Fig. 3. Skeletal phenotype is caused by maternal Smchd1 haploinsufficiency.

a, b Skeletal preparations of fish of different genotypes. Phenotypes include loss of a rib (filled arrow), loss of a supraneural vertebra (arrowhead) and loss of a caudal vertebra (open arrow) Scale bar = 1 mm.
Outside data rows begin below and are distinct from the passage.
(* ===== verification/Totp.v ===== *)
(** * Time-based one-time codes ([api/internal/secrets/totp.go])

    The shared secret as the text a person types into an authenticator, the code of a moment,
    and the check of a code. Bytes are numbers below 256. The HMAC is a parameter. *)

From S2P Require Import Prelude GoStr GoTime GoCodec.

#[local] Open Scope Z_scope.

(** ** Secrets *)
Inductive totp_err := ErrInvalidSecret.

Definition totpDigits : nat := 6.
Definition totpPeriod : Z := 30 * Second.
Definition totpSecretSize : nat := 20.
Definition totpSkew : Z := 1.

Definition upper_char (a : ascii) : ascii :=
  if is_lower a then ascii_of_nat (nat_of_ascii a - 32) else a.
Definition to_upper : string -> string := str_map upper_char.

Definition decodeTOTPSecret (secret : string) : result totp_err (list Z) :=
  let normalized := to_upper (remove_char " " (trim_space secret)) in
  let normalized := trim_right_set "=" normalized in
  match base32_decode normalized with
  | Some (b :: key) => Ok (b :: key)
  | _ => Err ErrInvalidSecret
  end.

(** ** Codes *)

(** HMAC-SHA1: twenty bytes of a key and a message. *)
Class Hmac := {
  hmac_sha1 : list Z -> list Z -> list Z;
  hmac_length : forall key msg, length (hmac_sha1 key msg) = 20%nat;
  hmac_bytes : forall key msg, Forall is_byte (hmac_sha1 key msg);
}.

(** [t.Unix()]. *)
Definition t_Unix (t : Z) : Z := t / Second.

Section codes.
Context `{Hmac}.

Definition totpAt (key : list Z) (counter : Z) : string :=
  let sum := hmac_sha1 key (digits 256 8 (counter mod 2 ^ 64)) in
  let offset := Z.to_nat (Z.land (default 0 (list.last sum)) 15) in
  let truncated := Z.land (undigits 256 (take 4 (drop offset sum))) (2 ^ 31 - 1) in
  pad totpDigits (truncated mod 10 ^ Z.of_nat totpDigits) "".

Definition counter_at (t : Z) : Z := Z.quot (t_Unix t) (Z.quot totpPeriod Second).

Definition TOTPCode (secret : string) (t : Z) : result totp_err string :=
  let? key := decodeTOTPSecret secret in Ok (totpAt key (counter_at t)).

(** The candidates of the loop, one step around the present one. *)
Definition candidates (key : list Z) (counter : Z) : list string :=
  map (fun offset => totpAt key (counter + offset)) [- totpSkew; 0; totpSkew].

Definition VerifyTOTP (secret code : string) (now : Z) : result totp_err bool :=
  let code := trim_space code in
  if negb (String.length code =? totpDigits)%nat then Ok false
  else if negb (str_forall is_digit code) then Ok false
  else
    let? key := decodeTOTPSecret secret in
    Ok (existsb (String.eqb code) (candidates key (counter_at now))).
End codes.

(** ** Secrets *)
Lemma trim_right_set_id cs s :
  str_forall (fun a => negb (contains_char a cs)) s = true -> trim_right_set cs s = s.
Proof.
  induction s as [|a s IH]; [done|]. cbn. intros [Ha Hs]%andb_true_iff.
  apply negb_true_iff in Ha. rewrite Ha. cbn. by rewrite IH.
Qed.

Lemma of_chars_forall p l : Forall (fun a => p a = true) l -> str_forall p (of_chars l) = true.
Proof. induction 1 as [|a l Ha _ IH]; [done|]. cbn. by rewrite Ha, IH. Qed.

Lemma base32_encode_forall p b :
  (forall v, 0 <= v < 32 -> p (base32_char v) = true) -> str_forall p (base32_encode b) = true.
Proof.
  intros Hp. apply of_chars_forall. pose proof (encode_vals_bound b) as Hb.
  induction Hb as [|v l Hv _ IH]; cbn; constructor; auto.
Qed.

Lemma remove_char_app c s t : remove_char c (s ++ t)%string = (remove_char c s ++ remove_char c t)%string.
Proof. induction s as [|a s IH]; [done|]. cbn. destruct (Ascii.eqb a c); [done|]. cbn. by rewrite IH. Qed.

Lemma remove_char_token s : str_forall graph_char s = true -> remove_char " " s = s.
Proof.
  induction s as [|a s IH]; [done|]. cbn. intros [Ha Hs]%andb_true_iff.
  destruct (Ascii.eqb_spec a " ") as [->|_]; [discriminate Ha|]. by rewrite IH.
Qed.

(** However a secret is set in groups, the spaces go. *)
Lemma remove_char_groups l : Forall token l -> remove_char " " (join " " l) = join "" l.
Proof.
  induction l as [|x l IH]; intros Hl; [done|]. apply Forall_cons_1 in Hl as [[_ Hx] Hl].
  destruct l as [|y l]; [by apply remove_char_token|].
  rewrite !join_cons by done. rewrite !remove_char_app, (remove_char_token x Hx), IH by done. done.
Qed.

(** ** Codes *)
Lemma trim_space_token x : token x -> trim_space x = x.
Proof. intros Hx. apply (trim_space_tokens [x]); [done|by constructor]. Qed.

Section code_lemmas.
Context `{Hmac}.

Lemma totpAt_shape key c : str_forall is_digit (totpAt key c) = true /\ String.length (totpAt key c) = totpDigits.
Proof. split; [apply pad_digits|]. unfold totpAt. cbv zeta. by rewrite pad_length. Qed.

Lemma digit_graph a : is_digit a = true -> graph_char a = true.
Proof. by destruct a as [[] [] [] [] [] [] [] []]. Qed.

Lemma totpAt_trim key c : trim_space (totpAt key c) = totpAt key c.
Proof.
  destruct (totpAt_shape key c) as [Hd Hl]. apply trim_space_token. split.
  - intros E. rewrite E in Hl. discriminate.
  - eapply str_forall_impl; [apply digit_graph|exact Hd].
Qed.

Lemma VerifyTOTP_candidates secret key code now :
  decodeTOTPSecret secret = Ok key ->
  VerifyTOTP secret code now = Ok (existsb (String.eqb (trim_space code)) (candidates key (counter_at now))).
Proof.
  intros Hk. unfold VerifyTOTP. rewrite Hk. cbv zeta. cbn [rbind].
  destruct (existsb _ _) eqn:E.
  - apply existsb_exists in E as (x & Hx & ->%String.eqb_eq).
    apply in_map_iff in Hx as (o & <- & _). destruct (totpAt_shape key (counter_at now + o)) as [Hd Hl].
    by rewrite Hl, Hd.
  - by do 2 (destruct (negb _); [done|]).
Qed.

(** Accepted are the codes of the present step and of the two beside it. *)
Lemma VerifyTOTP_true secret key code now :
  decodeTOTPSecret secret = Ok key ->
  VerifyTOTP secret code now = Ok true <->
  exists c, Z.abs (c - counter_at now) <= totpSkew /\ trim_space code = totpAt key c.
Proof.
  intros Hk. rewrite (VerifyTOTP_candidates _ _ _ _ Hk). split.
  - intros E. assert (E' : existsb (String.eqb (trim_space code)) (candidates key (counter_at now)) = true)
      by congruence.
    apply existsb_exists in E' as (x & Hx & ->%String.eqb_eq).
    apply in_map_iff in Hx as (o & <- & Ho). exists (counter_at now + o). split; [|done].
    unfold totpSkew in *. destruct Ho as [<-|[<-|[<-|[]]]]; lia.
  - intros (c & Hc & ->). f_equal. apply existsb_exists. exists (totpAt key c).
    split; [|apply String.eqb_refl]. apply in_map_iff. exists (c - counter_at now).
    split; [f_equal; lia|]. unfold totpSkew in *. simpl. lia.
Qed.

Lemma counter_at_div t : 0 <= t -> counter_at t = t / totpPeriod.
Proof.
  intros Ht. unfold counter_at, t_Unix, totpPeriod.
  rewrite (Z.quot_div_nonneg (t / Second)); [|by apply Z.div_pos|by vm_compute].
  by rewrite Z.div_div by (by vm_compute).
Qed.
End code_lemmas.

(** A secret survives being copied: whatever bytes the panel drew, their text, in capitals or
    not and set in groups or not, is decoded to the same bytes by the check. *)
Theorem secret_round_trip groups b
  (Hb : Forall is_byte b) (Hne : b <> []) (Hg : groups <> []) (Ht : Forall token groups)
  (Hs : to_upper (join "" groups) = base32_encode b) :
  decodeTOTPSecret (join " " groups) = Ok b.
Proof.
  unfold decodeTOTPSecret. cbv zeta. rewrite trim_space_tokens, remove_char_groups, Hs by done.
  rewrite trim_right_set_id.
  - rewrite base32_round_trip by done. by destruct b.
  - apply base32_encode_forall. intros v Hv. by destruct (base32_char_spec v Hv) as (_ & _ & _ & _ & ->).
Qed.

(** The window of a code. With a secret that decodes, a code is accepted exactly if it is
    that of the present half minute or of one beside it; so the code of a moment is accepted up
    to thirty seconds before and after it, and whatever is accepted is the code of a moment
    less than a minute away. *)
Theorem VerifyTOTP_window `{Hmac} secret key now
  (Hk : decodeTOTPSecret secret = Ok key) (Hnow : totpPeriod <= now) :
  (forall code, VerifyTOTP secret code now = Ok true <->
     exists c, Z.abs (c - counter_at now) <= 1 /\ trim_space code = totpAt key c) /\
  (forall t code, 0 <= t -> Z.abs (now - t) <= 30 * Second -> TOTPCode secret t = Ok code ->
     VerifyTOTP secret code now = Ok true) /\
  (forall code, VerifyTOTP secret code now = Ok true ->
     exists t, 0 <= t /\ Z.abs (now - t) < 60 * Second /\ TOTPCode secret t = Ok (trim_space code)).
Proof.
  assert (HP : 0 < totpPeriod) by (by vm_compute).
  split; [intros code; by apply VerifyTOTP_true|]. split.
  - intros t code Ht Habs Hc. unfold TOTPCode in Hc. rewrite Hk in Hc. injection Hc as <-.
    apply (VerifyTOTP_true _ key); [done|]. exists (counter_at t). rewrite totpAt_trim. split; [|done].
    rewrite !counter_at_div by lia. change (30 * Second) with totpPeriod in Habs. unfold totpSkew.
    pose proof (Z.div_mod t totpPeriod ltac:(lia)). pose proof (Z.mod_pos_bound t totpPeriod HP).
    pose proof (Z.div_mod now totpPeriod ltac:(lia)). pose proof (Z.mod_pos_bound now totpPeriod HP).
    nia.
  - intros code Hv. apply (VerifyTOTP_true _ key) in Hv as (c & Hc & ->); [|done].
    rewrite counter_at_div in Hc by lia. unfold totpSkew in Hc.
    pose proof (Z.div_mod now totpPeriod ltac:(lia)) as Hd.
    pose proof (Z.mod_pos_bound now totpPeriod HP) as Hm.
    pose proof (Z.div_le_lower_bound now totpPeriod 1 HP ltac:(lia)).
    exists (c * totpPeriod + Z.min (now mod totpPeriod) 0). change (60 * Second) with (2 * totpPeriod).
    rewrite Z.min_r, Z.add_0_r by lia. split; [nia|]. split; [nia|].
    unfold TOTPCode. rewrite Hk. cbn. rewrite counter_at_div by nia. by rewrite Z.div_mul by lia.
Qed.

Module Codes.
(** A function of the right shape in place of HMAC-SHA1. *)
Definition toy_sum (key msg : list Z) : list Z := digits 256 20 (undigits 257 (key ++ msg) * 7919 ^ 14).

#[local] Instance toy_hmac : Hmac := {
  hmac_sha1 := toy_sum;
  hmac_length key msg := digits_length 256 20 _;
  hmac_bytes key msg := digits_bound 256 20 _ (eq_refl : 0 < 256);
}.

Example encodings :
  base32_encode [1; 2; 3] = "AEBAG"%string /\
  base32_encode (map (fun c => Z.of_nat (nat_of_ascii c)) ["f"; "o"; "o"; "b"; "a"; "r"]%char) = "MZXW6YTBOI"%string /\
  base32_decode "MZXW6YTBOI" = Some (map (fun c => Z.of_nat (nat_of_ascii c)) ["f"; "o"; "o"; "b"; "a"; "r"]%char) /\
  decodeTOTPSecret "  mzxw 6===" = Ok [102; 111; 111] /\ decodeTOTPSecret "MZXW6-" = Err ErrInvalidSecret.
Proof. vm_compute. repeat split. Qed.

Lemma secret_round_trip_witness :
  to_upper (join "" ["ae"; "BAG"]%string) = base32_encode [1; 2; 3] /\
  decodeTOTPSecret (join " " ["ae"; "BAG"]%string) = Ok [1; 2; 3].
Proof.
  split; [vm_compute; reflexivity|]. apply secret_round_trip.
  - repeat (apply Forall_cons; [split; vm_compute; congruence|]). apply Forall_nil.
  - discriminate.
  - discriminate.
  - repeat (apply Forall_cons; [split; [discriminate|reflexivity]|]). apply Forall_nil.
  - vm_compute. reflexivity.
Defined.

Lemma VerifyTOTP_window_witness :
  exists code, TOTPCode "AEBAG" (100 * Second) = Ok code /\
    VerifyTOTP "AEBAG" code (125 * Second) = Ok true.
Proof.
  destruct (TOTPCode "AEBAG" (100 * Second)) as [code|e] eqn:E; [|discriminate (eq_trans (eq_sym E) eq_refl)].
  exists code. split; [reflexivity|].
  assert (Hk : decodeTOTPSecret "AEBAG" = Ok [1; 2; 3]) by (vm_compute; reflexivity).
  assert (Hn : totpPeriod <= 125 * Second) by (vm_compute; congruence).
  destruct (VerifyTOTP_window "AEBAG" [1; 2; 3] (125 * Second) Hk Hn) as (_ & Hw & _).
  apply (Hw (100 * Second) code); [vm_compute; congruence|vm_compute; congruence|exact E].
Defined.
End Codes.
(* ===== verification/AgentJobs.v ===== *)
(** * The Agent's job runner ([agent/internal/jobs/jobs.go])

    Every operation that takes the runner's lock is one atomic step of the
    model; the goroutine running a job contributes two (entering [run] and
    recording the outcome) and its context one (the deadline).  Job ids come
    from twelve random bytes: [Submit] takes the id as an argument, and the
    step relation only submits an id the table does not hold. *)

From Stdlib Require Import Sorting.Sorted.
From S2P Require Import Prelude GoStr Protocol.

#[local] Open Scope Z_scope.

(** What [ctx.Err()] answers; the first cause to happen is the one it keeps. *)
Inductive ctx_state := Live | Canceled | DeadlineExceeded.

#[global] Instance ctx_state_eq_dec : EqDecision ctx_state.
Proof. solve_decision. Defined.

Record Job := {
  ID : string;
  JOperation : string;
  JRequestID : string;
  State : JobState;
  Progress : Z;
  JMessage : string;
  CreatedAt : Z;
  StartedAt : option Z;
  CompletedAt : option Z;
  Result : option data;
  JError : option Error;
  (** whether the [cancel] field is non-nil *)
  cancel : bool;
}.

Record Options := {
  MaxConcurrent : Z;
  Retention : Z;
  MaxJobs : Z;
  Timeout : Z;
}.

Definition minute : Z := 60 * 10 ^ 9.

(** The defaults [NewRunner] fills in (durations in nanoseconds). *)
Definition normalise (o : Options) : Options := {|
  MaxConcurrent := if MaxConcurrent o <=? 0 then 4 else MaxConcurrent o;
  Retention := if Retention o <=? 0 then 15 * minute else Retention o;
  MaxJobs := if MaxJobs o <=? 0 then 256 else MaxJobs o;
  Timeout := if Timeout o <=? 0 then 30 * minute else Timeout o |}.
Definition Impersonate (actor : string) (subject : User) : M (TokenPair * string) :=
  if negb (IsActive subject) then fail ErrAccountInactive
  else if (actor =? u_ID subject)%string then fail ErrCannotImpersonate
  else
    let! refreshToken := NewToken in
    let ttl := Z.min impersonationTTL (RefreshTokenTTL cfg) in
    let! t := get now in
    let! session := Create (u_ID subject) (HashToken refreshToken) (t + ttl) in
    let! accessToken := issueImpersonatedAccessToken subject session actor in
    record actor "tenant.impersonate.session" session success ;!
    let tokens := tokenPair accessToken refreshToken in
    ret (if Z.quot ttl Second <? ExpiresIn tokens
         then {| AccessToken := accessToken; RefreshToken := refreshToken; ExpiresIn := Z.quot ttl Second |}
         else tokens, session).

Definition EndImpersonation (id : string) : M unit :=
  if (trim_space id =? "")%string then fail ErrInvalidToken
  else revokeSession id.

End Service.

(** ** Reasoning about calls *)

Lemma call_cases {A} (f : World -> result auth_err A * World) w :
  (exists fs, call f w = (Err ErrBackend, set_chance (random w) (uuids w) fs w)) \/
  (exists fs, call f w = f (set_chance (random w) (uuids w) fs w)) \/
  (exists fs, call f w = (Err ErrBackend, snd (f (set_chance (random w) (uuids w) fs w)))).
Proof.
  unfold Store.call. destruct w as [d c a n r u [|[] fs]]; cbn.
  - right. left. by exists [].
  - right. left. by exists fs.
  - left. by exists fs.
  - right. right. by exists fs.
Qed.

Lemma call_ran {A} (f : World -> result auth_err A * World) w a w' :
  call f w = (Ok a, w') -> exists fs, f (set_chance (random w) (uuids w) fs w) = (Ok a, w').
Proof.
  destruct (call_cases f w) as [[fs ->]|[[fs ->]|[fs ->]]]; [done| |done]. by exists fs.
Qed.

Lemma query_state {A} (f : World -> result auth_err A) w :
  exists fs, snd (query f w) = set_chance (random w) (uuids w) fs w.
Proof. unfold query. destruct (call_cases (fun w => (f w, w)) w) as [[fs ->]|[[fs ->]|[fs ->]]]; by exists fs. Qed.

Lemma query_ok {A} (f : World -> result auth_err A) w a w' :
  (forall fs, f (set_chance (random w) (uuids w) fs w) = f w) ->
  query f w = (Ok a, w') -> f w = Ok a /\ exists fs, w' = set_chance (random w) (uuids w) fs w.
Proof.
  intros Hf Hq. pose proof (query_state f w) as [fs' Hs]. rewrite Hq in Hs. simpl in Hs.
  apply call_ran in Hq as (fs & Hq). rewrite Hf in Hq. simplify_eq. split; [done|]. by eexists.
Qed.

Lemma with_hash_some h m id s : with_hash h m = Some (id, s) -> m !! id = Some s /\ TokenHash s = h.
Proof. intros [Hs Heq]%map_find_some. by apply String.eqb_eq in Heq. Qed.

Lemma with_hash_none h m id s : with_hash h m = None -> m !! id = Some s -> TokenHash s <> h.
Proof. intros Hf Hs. by apply String.eqb_neq, (map_find_none _ _ _ _ Hf Hs). Qed.

(** The unique index on the hash. *)
Definition hashes_unique (m : gmap string Session) : Prop :=
  forall i j s t, m !! i = Some s -> m !! j = Some t -> TokenHash s = TokenHash t -> i = j.
Definition PruneServiceStates (cutoff : Z) : M Z :=
  call (fun w =>
    let stale s := match EndedAt s with Some t => t <? cutoff | None => false end in
    let kept := filter (fun s => stale s = false) (states w) in
    (Ok (Z.of_nat (length (states w) - length kept)), set_states kept w)).

(** ** The monitor *)
Context `{MetricSource S} `{Notifier N}.

(** What the Agent answered in a round: CPU usage; memory used, total swap, swap used; load per
    core; filesystems with their mount point, usage and free bytes; services with their key,
    whether installed, whether running, and the state the service manager names. *)
Record DetectedService := { Key : string; Installed : bool; v_Running : bool; ActiveState : string }.
Record Probes := {
  p_cpu : option float;
  p_memory : option (float * Z * float);
  p_load : option float;
  p_disk : option (list (string * float * Z));
  p_services : option (list DetectedService);
}.

(** [humanBytes]: divided by 1024 while at least that remains, four times at most more. *)
Fixpoint scale_bytes (fuel : nat) (n div : Z) (units : string) : Z * string :=
  match fuel, units with
  | Datatypes.S fuel, String _ (String u us) =>
      if 1024 <=? n then scale_bytes fuel (n / 1024) (div * 1024) (String u us) else (div, units)
  | _, _ => (div, units)
  end.

Definition humanBytes (bytes : Z) : string :=
  if bytes <? 1024 then itoa bytes ++ " B"
  else
    let '(div, units) := scale_bytes 4 (bytes / 1024) 1024 "KMGTP" in
    (fixed 1 (f_div (f_int bytes) (f_int div)) ++ " " ++ String.substring 0 1 units ++ "iB")%string.

Definition serviceStatus (s : DetectedService) : string :=
  if negb (Installed s) then "not installed"
  else if v_Running s then "running"
  else if (ActiveState s =? "failed")%string then "failed"
  else if (ActiveState s =? "activating")%string then "starting"
  else "stopped".

Definition taken (metric target : string) (v : float) (detail : string) : Reading := {|
  r_Metric := metric; r_Target := target; Value := v; Since := t_zero; Available := true;
  Detail := detail |}.
Definition missing (metric : string) : Reading := {|
  r_Metric := metric; r_Target := ""; Value := f_zero; Since := t_zero; Available := false;
  Detail := "" |}.

(** The loop of [serviceReadings]. *)
Fixpoint serviceReadings (srv : string) (services : list DetectedService) (now : Z) : M (list Reading) :=
  match services with
  | [] => ret []
  | service :: services =>
      let status := serviceStatus service in
      let! recorded := attempt (RecordServiceState srv (Key service) (v_Running service) status now) in
      let! rest := serviceReadings srv services now in
      match recorded with
      | Err _ => ret rest
      | Ok (state, _) =>
          if negb (Installed service) then ret rest
          else ret ({| r_Metric := MetricService; r_Target := Key service;
                       Value := if v_Running service then f_int 1 else f_zero;
                       Since := StartedAt state; Available := true; Detail := status |} :: rest)
      end
  end.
P values were calculated by the Kruskal-Wallis test followed by Dunn’s Multiple Comparison Test. c qPCR shows that there is little to no zygotic smchd1 expression. p: paternal allele; m: maternal allele. n = 3 biological samples. d qPCR shows that hox derepression is already observed in unfertilized oocytes and that oocytes from ± females show intermediate level of hox mis-expression. n = 3 biological samples, p values were calculated by 2-tailed unpaired Student’s t test. *p < 0.05, **p < 0.01, ***p < 0.001. All data are presented as mean values ± SD. e In situ hybridization of smchd1 shows that smchd1 is expressed in developing oocytes. Roman numerals denote stages of oocyte development. Scale bar = 200 µm. f Bisulfite sequencing in oocytes shows hypomethylation of hoxc10a locus when smchd1 is knocked out.